Despite the loss of l-proline uptake capacity, the assimilation efficiency of re-feeding C. alboguttata is not affected by aestivation (Cramp and Franklin,2003). In a recent review of python gastrointestinal regulation,it was noted that rapid changes in post-feeding nutrient uptake capacity may arise through a concomitant increase in the available surface area for absorption (microvilli lengthening)(Secor, 2008b). While C. alboguttata also experiences a reduction in intestinal absorptive surface area (i.e. villus and microvillus lengths) during aestivation(Cramp et al., 2005),re-feeding restores intestinal morphology within 2 days(Cramp and Franklin, 2005).
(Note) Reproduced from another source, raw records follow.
Definition set_category (e : Expense) (c : Z) : Expense :=
  {| e_id := e_id e; e_date := e_date e; e_amount := e_amount e;
     e_merchant := e_merchant e; e_description := e_description e;
     e_category_id := Some c; e_user_id := e_user_id e; e_email_id := e_email_id e |}.

Definition next_category_id (cs : list Category) : Z :=
  (1 + fold_right Z.max 0 (map c_id cs))%Z.

Definition next_id (es : list Expense) : Z :=
  (1 + fold_right Z.max 0 (map e_id es))%Z.

(** [categorize_expense(db, expense, user_id)]: the expense with its
    category and the categories of the session, one more when the predicted
    name is new for the user. *)
Definition categorize_expense (M : ML.models) (cs : list Category) (expense : Expense)
    (user_id : Z) : res (Expense * list Category) :=
  category_name ← predict_category M expense;
  if truthy category_name then
    match find (fun c => ilike category_name (c_name c) && (c_user_id c =? user_id)%Z) cs with
    | Some category => Ok (set_category expense (c_id category), cs)
    | None =>
        let new_category :=
          {| c_id := next_category_id cs; c_name := category_name; c_user_id := user_id |} in
        Ok (set_category expense (c_id new_category), (cs ++ [new_category])%list)
    end
  else Ok (expense, cs).

Definition has_email_id (message_id : string) (e : Expense) : bool :=
  match e_email_id e with
  | Some i => String.eqb i message_id
  | None => false
  end.

(** What [process_email] logs before it returns. *)
Inductive outcome : Type :=
| AlreadyProcessed                 (* "Email ... already processed, skipping" *)
| Created (e : Expense)            (* "Created expense from email ..." *)
| NotExtracted                     (* "Could not extract expense details ..." *)
| Failed (e : exn).                (* "Error processing email ..." and rollback *)

Section Process.
Variable W : world.
Variable M : ML.models.

(** The body of the [try] block up to [db.commit()]. *)
Definition fetch_and_extract (st : db) (user : User)
    (service : string -> res Message) (message_id : string)
    : res (option (Expense * list Category)) :=
  message ← service message_id;
  let pl := payload message in
  let subject := header_value (fun n => String.eqb (Py.lower n) "subject") (headers pl) in
  let date_str := header_value (fun n => String.eqb (Py.lower n) "date") (headers pl) in
  let date := sent_date W date_str in
  email_text ← extract_email_body W pl;
  match ML.extract_expense_details W M email_text subject with
  | Some {| ML.amount := Some a; ML.merchant := Some m;
            ML.date := d; ML.description := desc |} =>
      let expense :=
        {| e_id := next_id (expenses st);
           e_date := match d with Some x => x | None => date end;
           e_amount := a;
           e_merchant := m;
           e_description := match desc with Some x => x | None => EmptyString end;
           e_category_id := None;
           e_user_id := u_id user;
           e_email_id := Some message_id |} in
      r ← categorize_expense M (categories st) expense (u_id user);
      Ok (Some r)
  | _ => Ok None
  end.

Definition process_email (st : db) (user : User)
    (service : string -> res Message) (message_id : string) : outcome * db :=
  match find (has_email_id message_id) (expenses st) with
  | Some _ => (AlreadyProcessed, st)
  | None =>
      match fetch_and_extract st user service message_id with
      | Raise e => (Failed e, st)
      | Ok None => (NotExtracted, st)
      | Ok (Some (expense, cs)) =>
          (Created expense,
           {| categories := cs; expenses := (expenses st ++ [expense])%list |})
      end
  end.
End Process.

(** What [get_gmail_service] returns: [list_messages] is the result of
    [service.users().messages().list(userId='me', q=query).execute()], read
    as the identifiers of [results.get('messages', [])], and [get_message]
    that of [messages().get(...).execute()]. *)
Record Service : Type := MkService {
  list_messages : res (list string);
  get_message : string -> res Message
}.

Section Fetch.
Variable W : world.
Variable M : ML.models.
(** The users of the database; [get_gmail_service] gives [None] when the
    service cannot be built. *)
Variable users : list User.
Variable get_gmail_service : User -> option Service.

(** The loop of [fetch_emails]: [process_email] on each message in turn. *)
Definition process_all (st : db) (user : User) (service : Service)
    (message_ids : list string) : db :=
  fold_left (fun st id => snd (process_email W M st user (get_message service) id))
            message_ids st.

(** [fetch_emails(user_id)]: the database it leaves.  A missing user, a
    service that cannot be built and a listing that raises are logged and
    leave the database as it is. *)
Definition fetch_emails (st : db) (user_id : Z) : db :=
  match find (fun u => (u_id u =? user_id)%Z) users with
  | None => st
  | Some user =>
      match get_gmail_service user with
      | None => st
      | Some service =>
          match list_messages service with
          | Raise _ => st
          | Ok message_ids => process_all st user service message_ids
          end
      end
  end.
End Fetch.

End Scheduler.

(** ** websocket-manager.py: [ConnectionManager] *)

Module WS.

(** A WebSocket object is known by its identity. *)
Definition WebSocket : Type := nat.

(** [l.remove(x)]: the list without the first occurrence of [x]. *)
Fixpoint remove_first (x : WebSocket) (l : list WebSocket) : list WebSocket :=
  match l with
  | [] => []
  | y :: rest => if x =? y then rest else y :: remove_first x rest
  end.

(** [x in l] *)
Definition mem (x : WebSocket) (l : list WebSocket) : bool := existsb (Nat.eqb x) l.

(** [connect]: [accept] is the result of [await websocket.accept()]; when it
    raises, the registry is left as it was. *)
Definition connect (accept : WebSocket -> res unit)
    (active_connections : gmap Z (list WebSocket)) (websocket : WebSocket) (user_id : Z)
    : res unit * gmap Z (list WebSocket) :=
  match accept websocket with
  | Raise e => (Raise e, active_connections)
  | Ok _ =>
      let ac :=
        match active_connections !! user_id with
        | None => <[user_id := []]> active_connections
        | Some _ => active_connections
        end in
      match ac !! user_id with
      | Some l => (Ok tt, <[user_id := (l ++ [websocket])%list]> ac)
      | None => (Ok tt, ac)
      end
  end.
(** *** [format] on the template *)

Lemma format_lit (t rest : string) (kw : Py.kwargs) :
  forallb_str template_plain t = true ->
  Py.format_loop (t ++ rest) None kw
  = (r <- Py.format_loop rest None kw ;; Ok (t ++ r)).
Proof.
  induction t as [|c t IH]; intros Ht; cbn [append].
  - now destruct (Py.format_loop rest None kw).
  - cbn [forallb_str] in Ht. apply andb_prop in Ht. destruct Ht as [Hc Ht].
    assert (Hopen : Ascii.eqb c "{" = false).
    { apply Ascii.eqb_neq. intros ->. discriminate. }
    assert (Hclose : Ascii.eqb c "}" = false).
    { apply Ascii.eqb_neq. intros ->. discriminate. }
    cbn [Py.format_loop]. rewrite Hopen, Hclose, (IH Ht).
    now destruct (Py.format_loop rest None kw).
Qed.

Lemma name_char_neq (c x : ascii) :
  name_char x = false -> name_char c = true -> Ascii.eqb c x = false.
Proof. intros Hx Hc. rewrite Ascii.eqb_sym. now apply name_char_not. Qed.

Lemma name_char_field (c : ascii) :
  name_char c = true -> Py.field_special c = false /\ Ascii.eqb c "}" = false.
Proof.
  intros Hc. split.
  - unfold Py.field_special, str_mem. cbn [existsb_str].
    rewrite (name_char_neq c "{" eq_refl Hc), (name_char_neq c "!" eq_refl Hc),
      (name_char_neq c ":" eq_refl Hc), (name_char_neq c "." eq_refl Hc),
      (name_char_neq c "[" eq_refl Hc), (name_char_neq c "]" eq_refl Hc).
    cbn [orb]. unfold is_digit, in_range.
    apply name_char_Az in Hc. unfold Az, cls_accepts, in_items, in_range in Hc.
    cbn [existsb fst snd xorb] in Hc. rewrite orb_false_r in Hc.
    apply andb_prop in Hc. destruct Hc as [Hlo _]. apply N.leb_le in Hlo.
    change (code "A") with 65%N in Hlo. apply andb_false_iff. right.
    apply N.leb_gt. change (code "9") with 57%N. lia.
  - now apply (name_char_neq c "}").
Qed.

Lemma format_field_name (n rest acc : string) (kw : Py.kwargs) :
  forallb_str name_char n = true ->
  Py.format_loop (n ++ rest) (Some acc) kw
  = Py.format_loop rest (Some (str_rev_app n acc)) kw.
Proof.
  revert acc. induction n as [|c n IH]; intros acc Hn; [reflexivity|].
  cbn [forallb_str] in Hn. apply andb_prop in Hn. destruct Hn as [Hc Hn].
  destruct (name_char_field c Hc) as [Hsp Hcl].
  cbn [append Py.format_loop str_rev_app]. rewrite Hcl, Hsp. now apply IH.
Qed.

Lemma format_open (c : ascii) (s : string) (kw : Py.kwargs) :
  Ascii.eqb c "{" = false ->
  Py.format_loop (String "{" (String c s)) None kw
  = Py.format_loop (String c s) (Some "") kw.
Proof. intros Hc. cbn [Py.format_loop Ascii.eqb Bool.eqb]. now rewrite Hc. Qed.

Lemma format_close (n rest v : string) (kw : Py.kwargs) :
  n <> "" -> Py.lookup n kw = Some v ->
  Py.format_loop (String "}" rest) (Some (str_rev_app n "")) kw
  = (r <- Py.format_loop rest None kw ;; Ok (v ++ r)).
Proof.
  intros Hne Hv. cbn [Py.format_loop Ascii.eqb Bool.eqb].
  destruct (str_rev_app n "") as [|x acc] eqn:E.
  - exfalso. apply Hne. rewrite <- (str_rev_rev n), E. reflexivity.
  - rewrite <- E, str_rev_rev, Hv. reflexivity.
Qed.

Lemma format_field (n rest v : string) (kw : Py.kwargs) :
  valid_name n = true -> Py.lookup n kw = Some v ->
  Py.format_loop (("{" ++ n ++ "}") ++ rest) None kw
  = (r <- Py.format_loop rest None kw ;; Ok (v ++ r)).
Proof.
  intros Hn Hv. destruct (valid_name_chars n Hn) as [Hne Hch].
  replace (("{" ++ n ++ "}") ++ rest) with (String "{" (n ++ String "}" rest))
    by (cbn [append]; now rewrite append_assoc).
  destruct n as [|c n]; [congruence|].
  assert (Hc : Ascii.eqb c "{" = false).
  { cbn [forallb_str] in Hch. apply andb_prop in Hch. destruct Hch as [Hc _].
    now apply (name_char_neq c "{"). }
  cbn [append]. rewrite format_open by exact Hc.
  change (String c (n ++ String "}" rest)) with (String c n ++ String "}" rest).
  rewrite format_field_name by exact Hch.
  now apply format_close.
Qed.

(** *** The path [make_path] builds *)

Lemma format_items (items : list item) (kw : Py.kwargs) :
  forallb rt_item_ok items = true ->
  (forall n, In n (item_names items) -> Py.lookup n kw <> None) ->
  Py.format_loop (render fmt_text items) None kw
  = Ok (filled items (kw_values kw items)).
Proof.
  unfold kw_values.
  induction items as [|it items IH]; intros Hok Hkw; [reflexivity|].
  cbn [forallb] in Hok. apply andb_prop in Hok. destruct Hok as [Hit Hok].
  assert (Hfield : forall n,
             item_names (it :: items) = n :: item_names items ->
             valid_name n = true ->
             Py.format_loop (("{" ++ n ++ "}") ++ render fmt_text items) None kw
             = Ok (kw_value kw n
                     ++ filled items (map (kw_value kw) (item_names items)))).
  { intros n Heq Hn. rewrite Heq in Hkw.
    assert (Hl : Py.lookup n kw <> None) by (apply Hkw; now left).
    unfold kw_value at 1. destruct (Py.lookup n kw) as [v|] eqn:E; [|congruence].
    rewrite (format_field n _ v) by assumption.
    rewrite IH; [reflexivity | exact Hok |].
    intros m Hm. apply Hkw. now right. }
  destruct it as [t|n|n|n]; cbn [rt_item_ok render fmt_text item_names filled map] in *.
  - rewrite format_lit by exact Hit. now rewrite IH.
  - now apply Hfield.
  - now apply Hfield.
  - now apply Hfield.
Qed.

Lemma filter_all {A : Type} (p : A -> bool) (l : list A) :
  (forall x, In x l -> p x = true) ->
  filter p l = l /\ filter (fun x => negb (p x)) l = [].
Proof.
  induction l as [|x l IH]; intros Hall; [now split|].
  cbn [filter]. rewrite (Hall x) by now left. cbn [negb].
  destruct IH as [-> ->]; [|now split].
  intros y Hy. apply Hall. now right.
Qed.
(** C5. Unknown errors are fatal: when an iteration raises an exception
    that is not a [ValueError], be it from the encoder, from the rasterizer
    or from the unpacking of what [get_parameters] returned, the worker
    leaves [run] with that exception, emits no signal for it, and never
    runs or emits again. *)
Theorem unknown_error_fatal
  (s : state) (ret : option Parameters) (e : exception) :
  wpc s = W_unpack ret ->
  raised ret = Some e ->
  is_ValueError e = false ->
  exists n s',
    worker_steps n s = Some s'
    /\ wpc s' = W_dead e
    /\ delivered s' = delivered s
    /\ worker_step s' = None
    /\ forall t, reachable_from s' t ->
                 wpc t = W_dead e /\ delivered t = delivered s.
Proof.
  intros Hw Hp He.
  assert (H : exists n s', worker_steps n s = Some s'
                           /\ wpc s' = W_dead e
                           /\ delivered s' = delivered s).
  { destruct ret as [p|]; cbn in Hp.
    - destruct (iteration s p Hw) as (n & s' & Hn & _ & _ & _ & Hout).
      destruct (process p) as [image|e']; [discriminate|].
      inversion Hp; subst e'. rewrite He in Hout. exists n, s'. tauto.
    - inversion Hp; subst e.
      exists 1, (set_wpc s (W_dead unpack_None)). repeat split.
      cbn. unfold worker_step. now rewrite Hw. }
  destruct H as (n & s' & Hn & Hd & Hdel).
  exists n, s'. repeat split; try assumption.
  - unfold worker_step. now rewrite Hd.
  - eapply dead_forever; eassumption.
  - rewrite <- Hdel. eapply dead_forever; eassumption.
Qed.

(** ** Accounting of consumed tuples and emitted signals *)

Lemma outcomes_snoc (ps : list Parameters) (p : Parameters) :
  outcomes (ps ++ [p]) =
  outcomes ps ++ match outcome p with Some sg => [sg] | None => [] end.
Proof.
  unfold outcomes. rewrite flat_map_app; cbn. now rewrite app_nil_r.
Qed.

Lemma raise_sound (p : Parameters) (e : exception) :
  process p = inr e -> pc_sound (raise_in_try p e).
Proof.
  destruct e; cbn; auto.
Qed.

Lemma raise_accounted (p : Parameters) (e : exception) (done : list Parameters) :
  process p = inr e ->
  exists done',
    done ++ [p] = done' ++ in_flight (raise_in_try p e)
    /\ outcomes done = outcomes done'.
Proof.
  intros Hp. destruct e as [msg|msg|cls msg]; cbn.
  - exists done; auto.
  - exists (done ++ [p]). rewrite app_nil_r, outcomes_snoc.
    unfold outcome; rewrite Hp. now rewrite app_nil_r.
  - exists (done ++ [p]). rewrite app_nil_r, outcomes_snoc.
    unfold outcome; rewrite Hp. now rewrite app_nil_r.
Qed.

Lemma accounted_worker_step (s s' : state) :
  pc_sound (wpc s) -> accounted s -> worker_step s = Some s' ->
  pc_sound (wpc s') /\ accounted s'.
Proof.
  intros Hs (done & Hc & Hd) Hstep. unfold accounted.
  destruct s as [g w sl sem mu tr]; unfold worker_step in Hstep;
    cbn [gpc wpc parameters semaphore mutex trace] in *.
  destruct w; cbn [in_flight pc_sound] in *.
  - invert_some. split; [exact I|]. exists done; auto.
  - invert_some. split; [exact I|]. exists done; auto.
  - invert_some. split; [exact I|]. exists done; auto.
  - invert_some. split; [exact I|]. exists done; auto.
  - invert_some. split; [exact I|]. exists done. cbn [wpc set_wpc log].
    rewrite consumed_log, delivered_log. cbn.
    unfold consumed, delivered in *; cbn in *. rewrite Hc, Hd.
    rewrite !app_nil_r. destruct local; auto.
  - destruct ret; invert_some; (split; [exact I|]); exists done; auto.
  - destruct (pyqrcode_create (text p) (error p) (version p) (mode p))
      as [qr|e] eqn:Hcr; invert_some.
    + split; [exact Hcr|]. exists done.
      unfold consumed, delivered in *; cbn in *.
      rewrite !flat_map_app; cbn. rewrite !app_nil_r. auto.
    + assert (Hp : process p = inr e) by (unfold process; now rewrite Hcr).
      split; [now apply raise_sound|].
      destruct (raise_accounted p e done Hp) as (done' & E1 & E2).
      exists done'. unfold consumed, delivered in *; cbn in *.
      rewrite !flat_map_app; cbn. rewrite !app_nil_r.
      rewrite Hc, Hd. auto.
  - destruct (png qr (scale p)) as [buffer|e] eqn:Hpn; invert_some.
    + split; [cbn; unfold process; now rewrite Hs, Hpn|]. exists done.
      unfold consumed, delivered in *; cbn in *.
      rewrite !flat_map_app; cbn. rewrite !app_nil_r. auto.
    + assert (Hp : process p = inr e)
        by (unfold process; now rewrite Hs, Hpn).
      split; [now apply raise_sound|].
      destruct (raise_accounted p e done Hp) as (done' & E1 & E2).
      exists done'. unfold consumed, delivered in *; cbn in *.
      rewrite !flat_map_app; cbn. rewrite !app_nil_r.
      rewrite Hc, Hd. auto.
  - invert_some. split; [exact I|]. exists (done ++ [p]).
    unfold consumed, delivered in *; cbn in *.
    rewrite !flat_map_app; cbn. rewrite !app_nil_r.
    rewrite Hc, Hd, outcomes_snoc. unfold outcome; rewrite Hs. auto.
  - invert_some. split; [exact I|]. exists (done ++ [p]).
    unfold consumed, delivered in *; cbn in *.
    rewrite !flat_map_app; cbn. rewrite !app_nil_r.
    rewrite Hc, Hd, outcomes_snoc. unfold outcome; rewrite Hs. auto.
  - discriminate.
Qed.

Lemma accounted_reachable (s : state) :
  reachable s -> pc_sound (wpc s) /\ accounted s.
Proof.
  induction 1 as [|s s' Hr [Hs Ha] Hstep].
  - split; [exact I|]. exists []; auto.
  - destruct Hstep as [[Hstep | Hstep] | p Hstep].
    + apply gui_step_worker in Hstep as [Hw Htr].
      unfold accounted, consumed, delivered in *. rewrite Hw, Htr. auto.
    + eapply accounted_worker_step; eassumption.
    + apply call_set_parameters_spec in Hstep as [_ ->]. auto.
Qed.

(** From anywhere inside an iteration the worker reaches its end without
    blocking, and emits there what [outcome] says. *)
Lemma finish_iteration (s : state) (p : Parameters) :
  pc_sound (wpc s) -> in_flight (wpc s) = [p] ->
  exists n s',
    worker_steps n s = Some s'
    /\ same_shared s s'
    /\ consumed s' = consumed s
    /\ in_flight (wpc s') = []
    /\ delivered s' =
       delivered s ++ match outcome p with Some sg => [sg] | None => [] end.
Proof.
  intros Hs Hin.
  destruct (wpc s) as [| | | | |[p0|]|p0|p0 qr|p0 image|p0 msg|] eqn:Hw;
    cbn in Hin; try discriminate; inversion Hin; subst p0; clear Hin.
  - destruct (iteration s p Hw) as (n & s' & Hn & Hsh & Hc & _ & Hout).
    exists n, s'. unfold outcome.
    destruct (process p) as [image|[msg|msg|cls msg]]; cbn in Hout;
      destruct Hout as [Hw' Hd];
      repeat split; try apply Hsh; try assumption;
      rewrite ?Hw', ?app_nil_r; try reflexivity; assumption.
  - destruct s as [g w sl sem mu tr]; cbn in Hw; subst w.
    unfold outcome, process, same_shared.
    destruct (pyqrcode_create (text p) (error p) (version p) (mode p))
      as [qr|[msg|msg|cls msg]] eqn:Hc;
      [destruct (png qr (scale p)) as [buffer|[msg|msg|cls msg]] eqn:Hp|..].
    all: first
      [ exists 3; eexists; split;
        [cbn; rewrite Hc; cbn; rewrite Hp; cbn; reflexivity|]
      | exists 2; eexists; split;
        [cbn; rewrite Hc; cbn; rewrite ?Hp; cbn; reflexivity|]
      | exists 1; eexists; split;
        [cbn; rewrite Hc; cbn; reflexivity|] ];
      cbn; repeat split; trace_simpl; reflexivity.
  - destruct s as [g w sl sem mu tr]; cbn in Hw, Hs; subst w.
    unfold outcome, process, same_shared. rewrite Hs.
    destruct (png qr (scale p)) as [buffer|[msg|msg|cls msg]] eqn:Hp.
    all: first
      [ exists 2; eexists; split; [cbn; rewrite Hp; cbn; reflexivity|]
      | exists 1; eexists; split; [cbn; rewrite Hp; cbn; reflexivity|] ];
      cbn; repeat split; trace_simpl; reflexivity.
  - destruct s as [g w sl sem mu tr]; cbn in Hw, Hs; subst w.
    unfold outcome, same_shared. rewrite Hs.
    exists 1; eexists; split; [reflexivity|].
    cbn; repeat split; trace_simpl; reflexivity.
  - destruct s as [g w sl sem mu tr]; cbn in Hw, Hs; subst w.
    unfold outcome, same_shared. rewrite Hs.
    exists 1; eexists; split; [reflexivity|].
    cbn; repeat split; trace_simpl; reflexivity.
Qed.

Lemma outcomes_all_some (ps : list Parameters) :
  (forall p, In p ps -> outcome p <> None) ->
  map Some (outcomes ps) = map outcome ps.
Proof.
  induction ps as [|p ps IH]; intros Hall; [reflexivity|].
  unfold outcomes in *; cbn.
  destruct (outcome p) as [sg|] eqn:Hp.
  - cbn. f_equal. apply IH. intros q Hq; apply Hall; now right.
  - exfalso. apply (Hall p); [now left | assumption].
Qed.
(** The value of a digit in the given radix, [None] when the byte is not
    a digit of that radix. *)
Definition digit_value (radix : Z) (a : ascii) : option Z :=
  let x := code a in
  let v := if (48 <=? x) && (x <=? 57) then Some (x - 48)
           else if (97 <=? x) && (x <=? 122) then Some (x - 87)
           else if (65 <=? x) && (x <=? 90) then Some (x - 55)
           else None in
  match v with
  | Some d => if d <? radix then Some d else None
  | None => None
  end.

(** The longest prefix of digits, read as an integer; [acc] is [None]
    until a digit was read. *)
Fixpoint digits (radix : Z) (s : string) (acc : option Z) : option Z :=
  match s with
  | EmptyString => acc
  | String a r =>
      match digit_value radix a with
      | Some d =>
          digits radix r
            (Some (radix * (match acc with Some n => n | None => 0 end) + d))
      | None => acc
      end
  end.

(** [parseInt(string)] with no radix argument: leading white space is
    skipped, then an optional sign, then an optional [0x]/[0X] that
    selects radix 16, then the digits; [None] is [NaN]. *)
Definition parseInt (s : string) : option Z :=
  let S0 := trimStart s in
  let '(sign, S1) :=
    match S0 with
    | String a r =>
        if code a =? 45 then (-1, r)
        else if code a =? 43 then (1, r)
        else (1, S0)
    | EmptyString => (1, S0)
    end in
  let '(R, S2) :=
    match S1 with
    | String a (String b r) =>
        if (code a =? 48) && ((code b =? 120) || (code b =? 88))
        then (16, r) else (10, S1)
    | _ => (10, S1)
    end in
  match digits R S2 None with
  | Some n => Some (sign * n)
  | None => None
  end.

(** [x || d] on numbers: [NaN] and zero are falsy. *)
Definition number_or (x : option Z) (d : Z) : Z :=
  match x with
  | None => d
  | Some n => if n =? 0 then d else n
  end.

(** Values.  A number is finite (kept as an integer), or one of the three
    non-finite values. *)
Inductive number : Type :=
| Finite (n : Z)
| NaN
| Infinity
| NegInfinity.

Inductive value : Type :=
| Undefined
| Null
| Bool (b : bool)
| Number (n : number)
| Str (s : string)
| Array (elems : list value)
| Object (props : list (string * value)).

(** [Record<string, any>]: the own properties, in order. *)
Definition record : Type := list (string * value).

(** [typeof v === 'string']. *)
Definition isString (v : value) : bool :=
  match v with Str _ => true | _ => false end.

(** Truthiness ([!v] is its negation). *)
Definition truthy (v : value) : bool :=
  match v with
  | Undefined | Null => false
  | Bool b => b
  | Number (Finite n) => negb (n =? 0)
  | Number NaN => false
  | Number _ => true
  | Str s => negb (isEmpty s)
  | Array _ | Object _ => true
  end.

(** Truthiness of an optional string ([undefined] when absent). *)
Definition truthy_str (o : option string) : bool :=
  match o with
  | Some s => negb (isEmpty s)
  | None => false
  end.

(** Property read [o.k] on a record ([None]: no such own property). *)
Fixpoint get (k : string) (o : record) : option value :=
  match o with
  | [] => None
  | (k', v) :: rest => if String.eqb k k' then Some v else get k rest
  end.

(** Property read [v.k] on a value. *)
Definition prop (k : string) (v : value) : option value :=
  match v with
  | Object props => get k props
  | _ => None
  end.

(** The values JSON can spell: built from [null], booleans, finite
    numbers, strings, arrays and plain objects, with no [undefined] and
    no non-finite number at any depth. *)
Fixpoint representable (v : value) : bool :=
  match v with
  | Undefined => false
  | Null | Bool _ | Str _ => true
  | Number (Finite _) => true
  | Number _ => false
  | Array elems => forallb representable elems
  | Object props => forallb (fun p => representable (snd p)) props
  end.

(** A JSON document (ECMA-404). *)
Inductive json : Type :=
| JNull
| JBool (b : bool)
| JNumber (n : Z)
| JString (s : string)
| JArray (elems : list json)
| JObject (members : list (string * json)).

(** [JSON.stringify]: [None] is the result [undefined].  The text is
    kept as the document it spells.  A property whose value is
    [undefined] is left out, an [undefined] array element is written
    [null], a non-finite number is written [null]. *)
Fixpoint JSON_stringify (v : value) : option json :=
  match v with
  | Undefined => None
  | Null => Some JNull
  | Bool b => Some (JBool b)
  | Number (Finite n) => Some (JNumber n)
  | Number _ => Some JNull
  | Str s => Some (JString s)
  | Array elems =>
      Some (JArray (map (fun e => match JSON_stringify e with
                                  | Some j => j
                                  | None => JNull
                                  end) elems))
  | Object props =>
      Some (JObject
        (flat_map (fun p => match JSON_stringify (snd p) with
                            | Some j => [(fst p, j)]
                            | None => []
                            end) props))
  end.

(** [JSON.parse] of a document. *)
Fixpoint JSON_parse (j : json) : value :=
  match j with
  | JNull => Null
  | JBool b => Bool b
  | JNumber n => Number (Finite n)
  | JString s => Str s
  | JArray elems => Array (map JSON_parse elems)
  | JObject members =>
      Object (map (fun m => (fst m, JSON_parse (snd m))) members)
  end.

(** What a thrown value is: an instance of [Error] (with its message; the
    engine's [SqliteError] carries a result code as well) or anything
    else. *)
Inductive exn : Type :=
| Error (message : string)
| SqliteError (code message : string)
| Thrown (v : value).

(** The message of an instance of [Error], [None] for any other thrown
    value ([error instanceof Error] fails on it). *)
Definition message (e : exn) : option string :=
  match e with
  | Error m => Some m
  | SqliteError _ m => Some m
  | Thrown _ => None
  end.

(** How a call ends: it returns (an [async] function: its promise is
    fulfilled) or throws (the promise is rejected). *)
Inductive outcome (A : Type) : Type :=
| Returned (a : A)
| Threw (e : exn).
Arguments Returned {A} a.
Arguments Threw {A} e.

End JS.

(** ** [types/index.ts] *)

Inductive Priority : Type := low | medium | high.

Definition priority_text (p : Priority) : string :=
  match p with
  | low => "low"
  | medium => "medium"
  | high => "high"
  end.

Module TaskRequest.
Record t : Type := mk
  { task : string;
    context : option string;
    priority : option Priority }.
End TaskRequest.

Module TaskResponse.
Record t : Type := mk
  { id : string;
    task : string;
    response : string;
    status : string;
    timestamp : string;
    processingTime : Z;
    metadata : JS.value }.
End TaskResponse.

(** An optional property is [None] when it is [undefined] or [null];
    [metadata] is the value itself ([Undefined] when absent). *)
Module InteractionLog.
Record t : Type := mk
  { id : string;
    task : string;
    response : string;
    status : string;
    timestamp : string;
    processingTime : Z;
    userAgent : option string;
    ipAddress : option string;
    metadata : JS.value }.
End InteractionLog.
Therefore it is possible that the rapid restoration of intestinal morphology in conjunction with the maintenance of a minimum level of nutrient transport capacity serves to ensure that absorption efficiency is maximized from the first meal post-aestivation. In future studies, we hope to investigate this hypothesis by examining the above cellular processes in re-feeding animals post-aestivation.